The HKMA has collaborated with banks and other partners, including the Hong Kong Police Force, to more effectively identify, prevent, and disrupt exploitation of the banking system for fraud and money laundering. This endeavour is part of efforts to improve the AML/CFT ecosystem’s response to rising fraud and financial crime. This has already produced the outstanding outcomes that are summarised on the next page

The Hong Kong Monetary Authority’s (HKMA) recently released report on Anti Money Laundering Regulations. Report is “AML Regtech: Network Analytics,” and it aims to encourage the use of network analytics capabilities to enhance banks’ AML response to fraud and other financial crimes.

Hong Kong’s financial system continues to be seriously endangered by fraud and financial crime. Financial losses suffered by victims and banks may have an impact on consumers’ trust in the security of banking services and products, or in the worst-case scenario, even on the security of the financial system as a whole.

Global supervisors and banks have made it a priority to build anti-money laundering (AML) systems that adhere to the guidelines established by the Financial Action Task Force (FATF) in response to this growing danger to the financial system. Since criminal organisations adapt quickly to come up with new and sophisticated ways to defraud victims and try to launder their proceeds by taking advantage of the quickness and efficiency of our financial system, these AML systems are also changing in order to remain effective in light of the speed and scale of innovation and technological advancement.

The HKMA has collaborated with banks and other partners, including the Hong Kong Police Force, to more effectively identify, prevent, and disrupt exploitation of the banking system for fraud and money laundering. This endeavour is part of efforts to improve the AML/CFT ecosystem’s response to rising fraud and financial crime. This has already produced the outstanding outcomes that are summarised on the next page.

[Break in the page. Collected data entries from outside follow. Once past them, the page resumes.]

Lemma kapur_step_entropy (hist cdf : list Z) (hi : Z) (st : kapur_state) (i : Z) :
  entropy (kapur_step hist cdf hi st i) = kapur_candidate hist cdf hi i.
Proof.
  unfold kapur_step.
  destruct (exceeds (kapur_candidate hist cdf hi i) (entropymax st));
    reflexivity.
Qed.

(** After the loop, [entropy] holds the value of the last candidate. *)
Lemma kapur_loop_entropy (hist cdf : list Z) (lo hi : Z) :
  lo <= hi ->
  entropy (kapur_loop hist cdf lo hi) = kapur_candidate hist cdf hi hi.
Proof.
  intros H. unfold kapur_loop.
  rewrite range_snoc by exact H. rewrite fold_left_app. simpl.
  apply kapur_step_entropy.
Qed.

Lemma kapur_step_up (hist cdf : list Z) (hi : Z) (st : kapur_state) (i : Z)
    (v m : R) :
  kapur_candidate hist cdf hi i = Some (Fin v) ->
  entropymax st = Fin m -> (m < v)%R ->
  kapur_step hist cdf hi st i =
  {| entropy := Some (Fin v); entropymax := Fin v; threshold := i |}.
Proof.
  intros Hc Hm Hlt. unfold kapur_step, exceeds. rewrite Hc, Hm.
  rewrite fgt_fin_true by exact Hlt. reflexivity.
Qed.

Lemma kapur_step_keep (hist cdf : list Z) (hi : Z) (st : kapur_state) (i : Z)
    (v m : R) :
  kapur_candidate hist cdf hi i = Some (Fin v) ->
  entropymax st = Fin m -> (v <= m)%R ->
  kapur_step hist cdf hi st i =
  {| entropy := Some (Fin v); entropymax := Fin m;
     threshold := threshold st |}.
Proof.
  intros Hc Hm Hle. unfold kapur_step, exceeds. rewrite Hc, Hm.
  rewrite fgt_fin_false by exact Hle. reflexivity.
Qed.

Lemma xlnx_recip (n : R) : (0 < n)%R -> xlnx (1 / n) = (- (ln n / n))%R.
Proof.
  intros H. unfold xlnx, Rdiv. rewrite Rmult_1_l.
  rewrite ln_Rinv by exact H. ring.
Qed.

Lemma ln_6 : (ln 2 + ln 3 = ln 6)%R.
Proof. rewrite <- ln_mult by lra. f_equal; lra. Qed.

The Hong Kong Monetary Authority (HKMA) has started a test employing network analytics to identify mule account networks and assist in halting the flow of illicit proceeds as part of its partnership with business and law enforcement. For the first time, this exercise will examine data from many banks to produce sector-level risk insights to assist evaluate the efficacy of banking-sector regulations.

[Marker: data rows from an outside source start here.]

Lemma update_range_missing_file_witness :
  ∃ fc',
    update_range plain_names {["a" := 1234%N; "b" := 0%N; "c" := 7%N; "d" := 9%N]}
      (new_FileChecker "sizes.xml" None) ["a"; "b"; "c"; "gone"; "d"] =
      (fc', Some (file_not_found "gone"), []) ∧
    get_optional (size_key plain_names "a") (files_info fc') = Some "1234" ∧
    get_optional (size_key plain_names "b") (files_info fc') = Some "0" ∧
    get_optional (size_key plain_names "c") (files_info fc') = Some "7" ∧
    get_optional (size_key plain_names "d") (files_info fc') = None.
Proof.
  destruct (update_range_missing_file plain_names
              {["a" := 1234%N; "b" := 0%N; "c" := 7%N; "d" := 9%N]}
              (new_FileChecker "sizes.xml" None) ["a"; "b"; "c"] ["d"] "gone")
    as (fc' & Hpre & Hup & _ & Hall & _ & _).
  - intros f Hin.
    repeat (apply elem_of_cons in Hin as [->|Hin]; [by eexists|]).
    by apply elem_of_nil in Hin.
  - reflexivity.
  - destruct Hall as [Hrec Hframe].
    + intros f Hin.
      repeat (apply elem_of_cons in Hin as [->|Hin]; [reflexivity|]).
      by apply elem_of_nil in Hin.
    + intros f g Hf Hg. cbn. by intros ->.
    + exists fc'. split; [exact Hup|].
      split; [|split; [|split]].
      * destruct (Hrec "a") as (size & Hsize & ->); [left|].
        vm_compute in Hsize. by injection Hsize as <-.
      * destruct (Hrec "b") as (size & Hsize & ->); [right; left|].
        vm_compute in Hsize. by injection Hsize as <-.
      * destruct (Hrec "c") as (size & Hsize & ->); [do 2 right; left|].
        vm_compute in Hsize. by injection Hsize as <-.
      * rewrite (Hframe "d"); [reflexivity|reflexivity|].
        intros f Hin.
        repeat (apply elem_of_cons in Hin as [->|Hin]; [discriminate|]).
        by apply elem_of_nil in Hin.
Defined.

(** X17: a file that was never recorded passes [check] whatever is on
    disk, even if it does not exist: so for every file in a ledger that
    was created without a stored tree, and after any update, complete or
    not, of files with other names. *)
Theorem unrecorded_file_passes (nm : Names) (disk disk' : Disk) (path : string)
    (files : list string) (g : string) :
  (∀ f, f ∈ files → dot_free (record_name nm f)) →
  dot_free (record_name nm g) →
  (∀ f, f ∈ files → record_name nm f ≠ record_name nm g) →
  check nm disk' (new_FileChecker path None) g = (inl true, []) ∧
  check nm disk' (update_range nm disk (new_FileChecker path None) files).1.1 g =
    (inl true, []).
Proof.
  intros Hfree Hg Hne.
  assert (Hnew : check nm disk' (new_FileChecker path None) g = (inl true, [])).
  { unfold check, get_optional. rewrite size_key_path by done. done. }
  split; [done|].
  assert (Hframe : ∀ fs fc,
            (∀ f, f ∈ fs → dot_free (record_name nm f)) →
            (∀ f, f ∈ fs → record_name nm f ≠ record_name nm g) →
            get_optional (size_key nm g)
              (files_info (update_trees nm disk fc fs).1) =
            get_optional (size_key nm g) (files_info fc)).
  { induction fs as [|f fs IH]; intros fc Hfs Hns; [done|].
    cbn [update_trees]. unfold updateTree.
    destruct (disk !! f) as [size|]; [|done].
    rewrite IH by (intros x Hx; first [apply Hfs|apply Hns]; by right).
    cbn [files_info]. apply get_put_other; [apply Hfs; left|done|apply Hns; left]. }
  unfold update_range.
  specialize (Hframe files (new_FileChecker path None) Hfree Hne).
  destruct (update_trees nm disk (new_FileChecker path None) files) as [fc' [e|]];
    cbn in *; unfold check; rewrite Hframe; exact Hnew.
Qed.

Lemma unrecorded_file_passes_witness :
  check plain_names ∅
    (update_range plain_names {["a" := 1234%N; "b" := 0%N]}
       (new_FileChecker "sizes.xml" None) ["a"; "b"]).1.1 "c" =
  (inl true, []).
Proof.
  apply (unrecorded_file_passes plain_names {["a" := 1234%N; "b" := 0%N]} ∅
           "sizes.xml" ["a"; "b"] "c").
  - intros f Hin.
    repeat (apply elem_of_cons in Hin as [->|Hin]; [reflexivity|]).
    by apply elem_of_nil in Hin.
  - reflexivity.
  - intros f Hin.
    repeat (apply elem_of_cons in Hin as [->|Hin]; [discriminate|]).
    by apply elem_of_nil in Hin.
Defined.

In the report, it is suggested that banks strengthen their anti-deception efforts in the prevention, detection, and disruption of financial crime by merging intelligence-led analytical tools with rules-based monitoring systems. 

Additionally, it gives professional viewpoints and practical insights, sharing the experiences of banks that have previously used this capacity and assisting institutions in their investigation and use of network analytics.

Banks have already increased the number of intelligence-led suspicious transaction reports by 319% in 2022 compared to 2021 as a result of this capability. This is made possible by increased intelligence shared through the Fraud and Money Laundering Intelligence Taskforce. This capability has also resulted in an increase of 113% in criminal proceeds seized or restrained.